Thompson referred to the “mercurial but incredibly extroverted version of the wily Iago by Lee Richardson,” a performance Simon found “competent, even impressive,” while wondering if, however, it was Iago he was portraying. Using the same adjective as Thompson, he declared, “I am unstirred by an Iago who seems so extroverted, bluff, uncerebral, and who makes the greatest and blackest of villains merely gray.”

Lee Richardson, Jan Miner

On the other hand, Maxwell was “a lovely, asexual child,” thought Jerry Tallmer, and “the purest, most faithful, most obedient, sweetest Desdemona I’ve ever seen,” gushed Martin Gottfried.
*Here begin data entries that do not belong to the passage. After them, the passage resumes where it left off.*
Definition statistics (df : frame) : res table :=
  stats_df ← agg df "variante" "temps_performance" ["mean"; "std"; "count"];
  std ← tget stats_df "std";
  count ← tget stats_df "count";
  let stats_df := tset stats_df "se" (tdiv std (tsqrt count)) in
  se ← tget stats_df "se";
  count ← tget stats_df "count";
  Ok (tset stats_df "ci_95" (tmul se (t_ppf (lit 975 3) (tsub count (lit 1 0))))).

Definition draw_figure (df : frame) : script unit :=
  _ ← call "plt.figure" [("figsize", APair (AInt 12) (AInt 8))];
  _ ← call "sns.barplot" [("x", AStr "variante"); ("y", AStr "temps_performance"); ("data", AFrame df);
         ("estimator", AName "np.mean"); ("errorbar", APair (AStr "ci") (AInt 95));
         ("alpha", ANum (lit 8 1)); ("palette", AStr "viridis")];
  _ ← call "sns.stripplot" [("x", AStr "variante"); ("y", AStr "temps_performance"); ("data", AFrame df);
         ("jitter", ABool true); ("size", AInt 5); ("alpha", ANum (lit 3 1)); ("palette", AStr "viridis");
         ("edgecolor", AStr "gray"); ("linewidth", ANum (lit 5 1))];
  _ ← call "plt.title" [("label", AStr "Temps de performance par variante"); ("fontsize", AInt 16); ("pad", AInt 20)];
  _ ← call "plt.xlabel" [("xlabel", AStr "Variante"); ("fontsize", AInt 14); ("labelpad", AInt 10)];
  _ ← call "plt.ylabel" [("ylabel", AStr "Temps de performance (s)"); ("fontsize", AInt 14); ("labelpad", AInt 10)];
  call "plt.grid" [("axis", AStr "y"); ("linestyle", AStr "--"); ("alpha", ANum (lit 7 1))].

Definition annotate (df : frame) (stats_df : table) (i : Z) (variante_name : value num) : script unit :=
  mean_val ← of_result (loc stats_df variante_name "mean");
  temps ← of_result (getitem df "temps_performance");
  let y_pos := fadd mean_val (fmul (s_max temps) (lit 1 2)) in
  call "plt.text" [("x", AInt i); ("y", ANum y_pos); ("s", AParts [Fix6 mean_val]);
    ("ha", AStr "center"); ("fontsize", AInt 10); ("fontweight", AStr "bold")].

Definition finish_figure (df : frame) : script unit :=
  temps ← of_result (getitem df "temps_performance");
  let y_min := fmul (s_min temps) (lit 9 1) in
  let y_max := fmul (s_max temps) (lit 11 1) in
  _ ← call "plt.ylim" [("bottom", ANum y_min); ("top", ANum y_max)];
  _ ← call "plt.legend" [("labels", APair (AStr "Moyenne avec IC à 95%") (AStr "Observations individuelles"));
         ("loc", AStr "upper right")];
  _ ← call "plt.figtext" [("x", ANum (lit 5 1)); ("y", ANum (lit 1 2));
         ("s", AStr "Note: Les barres représentent les moyennes avec intervalle de confiance à 95%. Les points représentent les observations individuelles.");
         ("ha", AStr "center"); ("fontsize", AInt 10); ("style", AStr "italic")];
  _ ← call "plt.tight_layout" [];
  _ ← call "plt.savefig" [("fname", AStr "performance_comparison.png"); ("dpi", AInt 300)];
  call "plt.show" [].

Definition details (df : frame) (stats_df : table) (_ : Z) (variante : value num) : script unit :=
  col ← of_result (getitem df "variante");
  subset ← of_result (getitem (where_ df (eq_mask col variante)) "temps_performance");
  _ ← print [Txt newline; Val variante; Txt ":"];
  _ ← print [Txt "  Moyenne: "; Fix6 (s_mean subset); Txt " ms"];
  _ ← print [Txt "  Écart-type: "; Fix6 (s_std subset); Txt " ms"];
  _ ← (if in_index stats_df variante then
         ci ← of_result (loc stats_df variante "ci_95");
         let ci_lower := fsub (s_mean subset) ci in
         ci ← of_result (loc stats_df variante "ci_95");
         let ci_upper := fadd (s_mean subset) ci in
         print [Txt "  Intervalle de confiance à 95%: ["; Fix6 ci_lower; Txt ", "; Fix6 ci_upper; Txt "]"]
       else mret tt);
  _ ← print [Txt "  Min: "; Fix6 (s_min subset); Txt " ms"];
  print [Txt "  Max: "; Fix6 (s_max subset); Txt " ms"].

Definition generate_overhead_graph (donnees_csv : option file) : script unit :=
  df ← of_result (prepare donnees_csv);
  _ ← print [Txt "Aperçu des données transformées :"];
  _ ← print [OfFrame (head df)];
  stats_df ← of_result (statistics df);
  _ ← print [Txt newline; Txt "Statistiques par variante :"];
  _ ← print [OfTable stats_df];
  _ ← draw_figure df;
  col ← of_result (getitem df "variante");
  _ ← enumerate 0 (unique col) (annotate df stats_df);
  _ ← finish_figure df;
  _ ← print [Txt newline; Txt "Statistiques détaillées par variante :"];
  col ← of_result (getitem df "variante");
  enumerate 0 (unique col) (details df stats_df).
End scripts.

(** ** What the scripts show, without the library *)
Section reference.
Context {P : Pandas}.

(** The columns of a file of three columns, as the numbers in them; those with
    one number at least. *)
Definition column_numbers (rows : list (list string)) (i : nat) : list num :=
  omap (fun r => r !! i ≫= parse) rows.
Definition all_columns (rows : list (list string)) : list (string * list num) :=
  imap (fun i n => (n, column_numbers rows i)) column_names.
Definition is_shown (c : string * list num) : bool := negb (bool_decide (c.2 = [])).
Definition shown (rows : list (list string)) : list (string * list num) :=
  List.filter is_shown (all_columns rows).

(** The margin of the 95% interval of a mean. *)
Definition margin (xs : list num) : num :=
  fmul (fdiv (std_of xs) (fsqrt (of_count (length xs))))
    (ppf (lit 975 3) (fsub (of_count (length xs)) (lit 1 0))).

Local Open Scope string_scope.

Definition detail_lines (c : string * list num) : list output :=
  let '(n, xs) := c in
  [Printed [Txt newline; Val (VText n); Txt ":"];
   Printed [Txt "  Moyenne: "; Fix6 (mean_of xs); Txt " ms"];
   Printed [Txt "  Écart-type: "; Fix6 (std_of xs); Txt " ms"];
   Printed [Txt "  Intervalle de confiance à 95%: ["; Fix6 (fsub (mean_of xs) (margin xs)); Txt ", ";
            Fix6 (fadd (mean_of xs) (margin xs)); Txt "]"];
   Printed [Txt "  Min: "; Fix6 (min_of xs); Txt " ms"];
   Printed [Txt "  Max: "; Fix6 (max_of xs); Txt " ms"]].

(** The annotation of the [i]-th bar, above it by a hundredth of the greatest
    measure of all. *)
Definition annotation (highest : num) (i : Z) (c : string * list num) : output :=
  Called "plt.text" [("x", AInt i); ("y", ANum (fadd (mean_of c.2) (fmul highest (lit 1 2))));
    ("s", AParts [Fix6 (mean_of c.2)]); ("ha", AStr "center"); ("fontsize", AInt 10);
    ("fontweight", AStr "bold")].

Definition annotations (highest : num) (cols : list (string * list num)) : list output :=
  imap (fun i c => annotation highest (Z.of_nat i) c) cols.
End reference.

(** ** Facts about cells *)
Section cell_facts.
Context {P : Pandas}.

(** A frame in long form: a row for each element of each column, with its name. *)
Definition long_names {A} (cols : list (string * list A)) : list string :=
  cols ≫= fun c => replicate (length c.2) c.1.
Definition long_values {A} (cols : list (string * list A)) : list A := cols ≫= snd.

Lemma long_length {A} (cols : list (string * list A)) :
  length (long_values cols) = length (long_names cols).
Proof.
  induction cols as [|c cols IH]; [done|]. unfold long_values, long_names in *. cbn.
  by rewrite !length_app, length_replicate, IH.
Qed.

Lemma keep_app {A} m1 m2 (l1 l2 : list A) :
  length m1 = length l1 -> keep (m1 ++ m2) (l1 ++ l2) = keep m1 l1 ++ keep m2 l2.
Proof.
  revert l1. induction m1 as [|b m1 IH]; intros [|a l1] H; try done. cbn. injection H as H.
  rewrite (IH l1 H). by destruct b.
Qed.

Lemma keep_none {A} (m : list bool) (l : list A) : Forall (fun b => b = false) m -> keep m l = [].
Proof. intros H. revert l. induction H as [|b m -> _ IH]; intros [|a l]; cbn; auto. Qed.

Lemma keep_all {A} (m : list bool) (l : list A) :
  length m = length l -> Forall (fun b => b = true) m -> keep m l = l.
Proof.
  intros Hl H. revert l Hl. induction H as [|b m -> _ IH]; intros [|a l] Hl; try done. injection Hl as Hl.
  cbn. by rewrite IH.
Qed.

Lemma keep_fmap {A B} (f : A -> B) m (l : list A) : keep m (f <$> l) = f <$> keep m l.
Proof.
  revert l. induction m as [|b m IH]; intros [|a l]; try done. cbn. rewrite IH. by destruct b.
Qed.

Lemma keep_length {A} m (l : list A) : length m = length l -> (length (keep m l) <= length l)%nat.
Proof.
  revert l. induction m as [|b m IH]; intros [|a l] H; cbn in *; [lia | lia | lia|].
  injection H as H. specialize (IH l H). destruct b; cbn; lia.
Qed.

(** Dropping the missing cells of a long frame. *)
Definition clean (cols : list (string * list (value num))) : list (string * list num) :=
  (fun c : string * list (value num) => (c.1, omap numeric c.2)) <$> cols.

Lemma keep_numeric_values (vs : list (value num)) :
  keep (present <$> ((fun v => of_option (numeric v)) <$> vs)) ((fun v => of_option (numeric v)) <$> vs) =
  VNum <$> omap numeric vs.
Proof. induction vs as [|v vs IH]; [done|]. cbn. rewrite IH. by destruct (numeric v). Qed.

Lemma keep_numeric_names {A} (a : A) (vs : list (value num)) :
  keep (present <$> ((fun v => of_option (numeric v)) <$> vs)) (replicate (length vs) a) =
  replicate (length (omap numeric vs)) a.
Proof. induction vs as [|v vs IH]; [done|]. cbn. rewrite IH. by destruct (numeric v). Qed.

Lemma drop_missing (cols : list (string * list (value num))) :
  let vs := (fun v => of_option (numeric v)) <$> long_values cols in
  keep (present <$> vs) (@VText num <$> long_names cols) = @VText num <$> long_names (clean cols) /\
  keep (present <$> vs) vs = VNum <$> long_values (clean cols).
Proof.
  intros vs. subst vs. induction cols as [|[n c] cols [IH1 IH2]]; [done|].
  unfold long_values, long_names in *. cbn. rewrite !fmap_app.
  rewrite !keep_app by (by rewrite !length_fmap, ?length_replicate). rewrite IH1, IH2, fmap_replicate.
  by rewrite keep_numeric_names, keep_numeric_values, fmap_replicate.
Qed.

(** The names of a long frame, and the rows of one name. *)
Lemma long_shown (cols : list (string * list num)) :
  long_names (List.filter is_shown cols) = long_names cols /\
  long_values (List.filter is_shown cols) = long_values cols.
Proof.
  induction cols as [|[n [|x xs]] cols [IH1 IH2]]; [done | done|].
  unfold long_names, long_values in *. cbn. by rewrite IH1, IH2.
Qed.

Lemma long_names_elem {A} (cols : list (string * list A)) n : n ∈ long_names cols -> n ∈ cols.*1.
Proof.
  unfold long_names. rewrite list_elem_of_bind. intros (c & Hc%elem_of_replicate & Hin).
  destruct Hc as [-> _]. by apply list_elem_of_fmap_2.
Qed.

Lemma filter_none (p : string -> bool) l : (forall s, s ∈ l -> p s = true) -> List.filter p l = l.
Proof.
  intros H. induction l as [|s l IH]; [done|]. cbn. rewrite (H s) by left. f_equal.
  apply IH. intros t Ht. apply H. by right.
Qed.

Lemma firsts_elem n l : n ∈ firsts l -> n ∈ l.
Proof.
  induction l as [|s l IH]; [by intros ?%elem_of_nil|]. cbn. rewrite !elem_of_cons.
  intros [->|H]; [by left | right]. apply IH. apply list_elem_of_In, filter_In in H as [H _].
  by apply list_elem_of_In.
Qed.

Lemma firsts_replicate k n l : n ∉ l -> firsts (replicate (S k) n ++ l) = n :: firsts l.
Proof.
  intros Hn. induction k as [|k IH].
  - cbn. f_equal. apply filter_none. intros s Hs. apply negb_true_iff, bool_decide_eq_false.
    intros ->. apply Hn. by apply firsts_elem.
  - change (replicate (S (S k)) n ++ l) with (n :: (replicate (S k) n ++ l)). cbn [firsts].
    rewrite IH. cbn. rewrite bool_decide_eq_true_2 by done. cbn. f_equal.
    apply filter_none. intros s Hs. apply negb_true_iff, bool_decide_eq_false.
    intros ->. apply Hn. by apply firsts_elem.
Qed.

Lemma firsts_long (cols : list (string * list num)) :
  NoDup cols.*1 -> Forall (fun c => is_shown c = true) cols -> firsts (long_names cols) = cols.*1.
Proof.
  induction cols as [|[n xs] cols IH]; [done|]. cbn. intros [Hn Hnd]%NoDup_cons [Hs HF]%Forall_cons.
  destruct xs as [|x xs]; [done|]. unfold long_names. cbn [mbind list_bind length].
  rewrite firsts_replicate; [by rewrite <- IH|]. intros Hin. by apply Hn, long_names_elem.
Qed.

Lemma keep_name (cols : list (string * list num)) n xs :
  NoDup cols.*1 -> (n, xs) ∈ cols ->
  keep ((fun m => bool_decide (m = n)) <$> long_names cols) (long_values cols) = xs.
Proof.
  assert (forall l : list (string * list num), n ∉ l.*1 ->
    keep ((fun m => bool_decide (m = n)) <$> long_names l) (long_values l) = []) as Hnone.
  { intros l Hl. apply keep_none, Forall_fmap, Forall_forall. intros m Hm. apply bool_decide_eq_false.
    intros ->. by apply Hl, long_names_elem. }
  induction cols as [|[m ys] cols IH]; [by intros _ ?%elem_of_nil|]. cbn.
  intros [Hm Hnd]%NoDup_cons Hin. unfold long_names, long_values in *. cbn.
  rewrite fmap_app, keep_app by (by rewrite length_fmap, length_replicate).
  apply elem_of_cons in Hin as [[= -> ->]|Hin].
  - rewrite (Hnone cols Hm), app_nil_r. apply keep_all; [by rewrite length_fmap, length_replicate|].
    apply Forall_fmap, Forall_forall. intros s [-> _]%elem_of_replicate. by apply bool_decide_eq_true.
  - rewrite (IH Hnd Hin). rewrite keep_none; [done|]. apply Forall_fmap, Forall_forall.
    intros s [-> _]%elem_of_replicate. apply bool_decide_eq_false. intros ->. apply Hm.
    by apply (list_elem_of_fmap_2 fst _ (n, xs)).
Qed.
To Thompson, she was “a childlike wren,” but, like her colleagues, “sufficient but not striking,” while Simon came down hard: “She starts out as a kittenish Juliet, turns into a shrewish Kate (with overtones of Women’s Lib . . . ) and gets killed in a grisly bout of catch-as-catch-can. She sounds now like a querulous hoyden, now like a boy soprano whose voice is breaking, and always more like a senator’s charwoman than his daughter.” He also faulted her for not having the “stature and countenance” for tragedy, her shortness next to Othello combining with “her tomboyishness” to make her more like Othello’s “adopted child” than his wife.

Others involved were Peter Thompson as Cassio, John Tillinger as Roderigo (Simon thought “his interest in Desdemona a cover for his true craving to be mounted by Othello”), Jan Miner as Emilia, and Maureen Anderman as Bianca.